**Problem requirements**
Whenever the word "Record" shows up in a line of the data, copy that line.

**Source data**

(* ------------------------------------------------------------------- *)
(** *** The remote table of paths *)

(** The store is the table [learning_paths], keyed by id, behind the
    row-level security the schema enables on it
    ([supabase/migrations/20250704183052_empty_shrine.sql]).  A request is
    made in a session, whose user is [auth.uid()] ([None] when nobody is
    signed in), and acts on the rows its policy lets through.  A request
    either meets the fault the environment injects, and then leaves the
    table alone, or is carried out under its policy. *)
Record StoreFaults := {
  select_fault : option Thrown;
  delete_fault : option Thrown
}.

(** The policy "Public paths visible to all" on [learning_paths]:
    [FOR SELECT TO authenticated
     USING (is_public = true OR created_by = auth.uid())]. *)
Definition select_policy (session : option string) (row : LearningPath)
  : bool :=
  match session with
  | Some uid => is_public row || String.eqb (created_by row) uid
  | None => false
  end.

(** The schema defines policies for SELECT, INSERT and UPDATE on
    [learning_paths] and none for DELETE: with row-level security enabled
    no row is let through. *)
Definition delete_policy (session : option string) (row : LearningPath)
  : bool := false.

(** The columns of [select('id, created_by, title')]. *)
Record PathHead := {
  head_id : string;
  head_created_by : string;
  head_title : string
}.

Definition head_of (p : LearningPath) : PathHead :=
  {| head_id := id p; head_created_by := created_by p;
     head_title := title p |}.

(** [from('learning_paths').select(...).eq('id', pathId).maybeSingle()]:
    the row, when it exists and the session may see it. *)
Definition store_select
  (faults : StoreFaults) (session : option string)
  (table : gmap string LearningPath) (pathId : string)
  : Reply PathHead :=
  match select_fault faults with
  | Some e => {| data := None; error := Some e |}
  | None =>
      {| data := match table !! pathId with
                 | Some row =>
                     if select_policy session row then Some (head_of row)
                     else None
                 | None => None
                 end;
         error := None |}
  end.

(** [from('learning_paths').delete().eq('id', pathId)]: the row is
    removed when it exists and the session may delete it; a delete that
    removes nothing is no error. *)
Definition store_delete
  (faults : StoreFaults) (session : option string)
  (table : gmap string LearningPath) (pathId : string)
  : gmap string LearningPath * option Thrown :=
  match delete_fault faults with
  | Some e => (table, Some e)
  | None =>
      (match table !! pathId with
       | Some row =>
           if delete_policy session row then delete pathId table else table
       | None => table
       end, None)
  end.

Definition not_found_message : string :=
  "Learning path not found or already deleted".

Definition not_owner_message : string :=
  "You can only delete paths you created".

Definition delete_context : string := "Failed to delete learning path: ".

Record DeleteOutcome := {
  outcome : Thrown + unit;
  table_after : gmap string LearningPath;
  cache_after : gmap string CacheEntry;
  issued : list StoreRequest
}.

(** The [try] block of [deletePath].  The one-second pause before a
    successful return is not part of the model. *)
Definition deletePath_try
  (faults : StoreFaults) (session : option string)
  (table : gmap string LearningPath)
  (queryCache : gmap string CacheEntry) (pathId userId : string)
  : DeleteOutcome :=
  let reply := store_select faults session table pathId in
  let stop e log :=
    {| outcome := inl e; table_after := table; cache_after := queryCache;
       issued := log |} in
  match error reply with
  | Some fetchError => stop fetchError [select_path_head pathId]
  | None =>
      match data reply with
      | None =>
          stop (ErrorInstance not_found_message) [select_path_head pathId]
      | Some path =>
          if negb (String.eqb (head_created_by path) userId) then
            stop (ErrorInstance not_owner_message) [select_path_head pathId]
          else
            let '(table', deleteError) :=
              store_delete faults session table pathId in
            let log := [select_path_head pathId; delete_path pathId] in
            match deleteError with
            | Some e =>
                {| outcome := inl e; table_after := table';
                   cache_after := queryCache; issued := log |}
            | None =>
                {| outcome := inr tt; table_after := table';
                   cache_after := clearAllCache queryCache; issued := log |}
            end
      end
  end.

(** [deletePath]: the [catch] wraps whatever the [try] block threw. *)
Definition deletePath
  (faults : StoreFaults) (session : option string)
  (table : gmap string LearningPath)
  (queryCache : gmap string CacheEntry) (pathId userId : string)
  : DeleteOutcome :=
  let r := deletePath_try faults session table queryCache pathId userId in
  match outcome r with
  | inl error =>
      let errorMessage := message_or "Unknown deletion error" error in
      {| outcome := inl (ErrorInstance (delete_context +:+ errorMessage));
         table_after := table_after r;
         cache_after := cache_after r;
         issued := issued r |}
  | inr _ => r
  end.

(* ------------------------------------------------------------------- *)
(** *** Pattern eviction *)

(** [clearCacheByPattern]: every key that contains [pattern] is deleted. *)
Definition clearCacheByPattern
  (pattern : string) (queryCache : gmap string CacheEntry)
  : gmap string CacheEntry :=
  filter (fun kv => Js.includes kv.1 pattern = false) queryCache.

(* ------------------------------------------------------------------- *)
(** *** [fetchPaths], [createPath], [batchCreateNodes] *)

(** [DatabaseFilters]; [limit] and [offset] are row counts. *)
Record DatabaseFilters := {
  by_topic : option string;
  by_difficulty : option string;
  by_isPublic : option bool;
  by_createdBy : option string;
  page_limit : option Z;
  page_offset : option Z
}.

(** The steps chained on the query builder of [fetchPaths]. *)
Inductive PathsStep :=
  | where_topic (t : string)
  | where_difficulty_level (d : string)
  | where_is_public (b : bool)
  | where_created_by (u : string)
  | rows_range (first last : Z)
  | rows_limit (n : Z)
  | rows_order_desc (column : string).

(** [if (s) ...] on an optional string: [undefined] and [''] are falsy. *)
Definition when_truthy (s : option string) (step : string -> PathsStep)
  : list PathsStep :=
  match s with
  | Some v => if Js.truthy v then [step v] else []
  | None => []
  end.

(** [if (n) ...] on an optional number: [undefined] and [0] are falsy. *)
Definition truthy_number (n : option Z) : option Z :=
  match n with
  | Some v => if (v =? 0)%Z then None else Some v
  | None => None
  end.

Definition paths_query (filters : DatabaseFilters) : list PathsStep :=
  when_truthy (by_topic filters) where_topic
  ++ when_truthy (by_difficulty filters) where_difficulty_level
  ++ match by_isPublic filters with
     | Some b => [where_is_public b]
     | None => []
     end
  ++ when_truthy (by_createdBy filters) where_created_by
  ++ match truthy_number (page_offset filters) with
     | Some offset =>
         let limit := match truthy_number (page_limit filters) with
                      | Some l => l
                      | None => 20%Z
                      end in
         [rows_range offset (offset + limit - 1)%Z]
     | None =>
         match truthy_number (page_limit filters) with
         | Some l => [rows_limit l]
         | None => []
         end
     end
  ++ [rows_order_desc "completion_rate"; rows_order_desc "total_nodes";
      rows_order_desc "created_at"].

(** The columns a caller supplies to [createPath]:
    [Omit<LearningPath, 'id' | 'created_at' | 'updated_at'>]. *)
Record PathData := {
  new_title : string;
  new_description : string;
  new_topic : string;
  new_difficulty_level : string;
  new_estimated_duration : Q;
  new_created_by : string;
  new_is_public : bool;
  new_total_nodes : Q;
  new_completion_rate : Q;
  new_tags : option (list string)
}.

(** A node tagged with the path it is inserted under. *)
Record NodeInsert := {
  insert_path_id : string;
  insert_fields : LearningNode
}.

Inductive WriteRequest :=
  | select_paths (q : list PathsStep)
  | insert_path (p : PathData)
  | insert_nodes (rows : list NodeInsert)
  | update_total_nodes (pathId : string) (n : nat).

Section Paths.

(** [JSON.stringify] on the filter object; only the cache key uses it. *)
Variable stringify_filters : DatabaseFilters -> string.

(** [fetchPaths]: the cache is written, never read. *)
Definition fetchPaths
  (env : ReadEnv (list LearningPath)) (queryCache : gmap string CacheEntry)
  (filters : DatabaseFilters)
  : list LearningPath * gmap string CacheEntry * list WriteRequest :=
  let cacheKey := "paths-" +:+ stringify_filters filters in
  let log := [select_paths (paths_query filters)] in
  match remote env with
  | rejected _ => ([], queryCache, log)
  | resolved r =>
      match error r with
      | Some _ => ([], queryCache, log)
      | None =>
          let result := match data r with Some l => l | None => [] end in
          (result,
           <[cacheKey := {| entry_data := paths_data result;
                            timestamp := now_at_write env |}]> queryCache,
           log)
      end
  end.

End Paths.

(** [createPath]: the new row or the error the [catch] re-throws, and the
    cache afterwards. *)
Definition createPath
  (reply : Outcome LearningPath) (queryCache : gmap string CacheEntry)
  (pathData : PathData)
  : (Thrown + option LearningPath) * gmap string CacheEntry
    * list WriteRequest :=
  let log := [insert_path pathData] in
  match reply with
  | rejected e => (inl e, queryCache, log)
  | resolved r =>
      match error r with
      | Some e => (inl e, queryCache, log)
      | None => (inr (data r), clearAllCache queryCache, log)
      end
  end.

(** [batchCreateNodes] *)
Definition batchCreateNodes
  (reply : Outcome (list NodeRow)) (queryCache : gmap string CacheEntry)
  (pathId : string) (nodes : list LearningNode)
  : (Thrown + list NodeRow) * gmap string CacheEntry * list WriteRequest :=
  let nodesWithPathId :=
    List.map (fun node => {| insert_path_id := pathId;
                             insert_fields := node |}) nodes in
  let log := [insert_nodes nodesWithPathId] in
  match reply with
  | rejected e => (inl e, queryCache, log)
  | resolved r =>
      match error r with
      | Some e => (inl e, queryCache, log)
      | None =>
          (inr (match data r with Some l => l | None => [] end),
           clearCacheByPattern ("path-nodes-" +:+ pathId) queryCache,
           log)
      end
  end.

**Result of the task**
Record StoreFaults := {
Record PathHead := {
Record DeleteOutcome := {
Record DatabaseFilters := {
Record PathData := {
Record NodeInsert := {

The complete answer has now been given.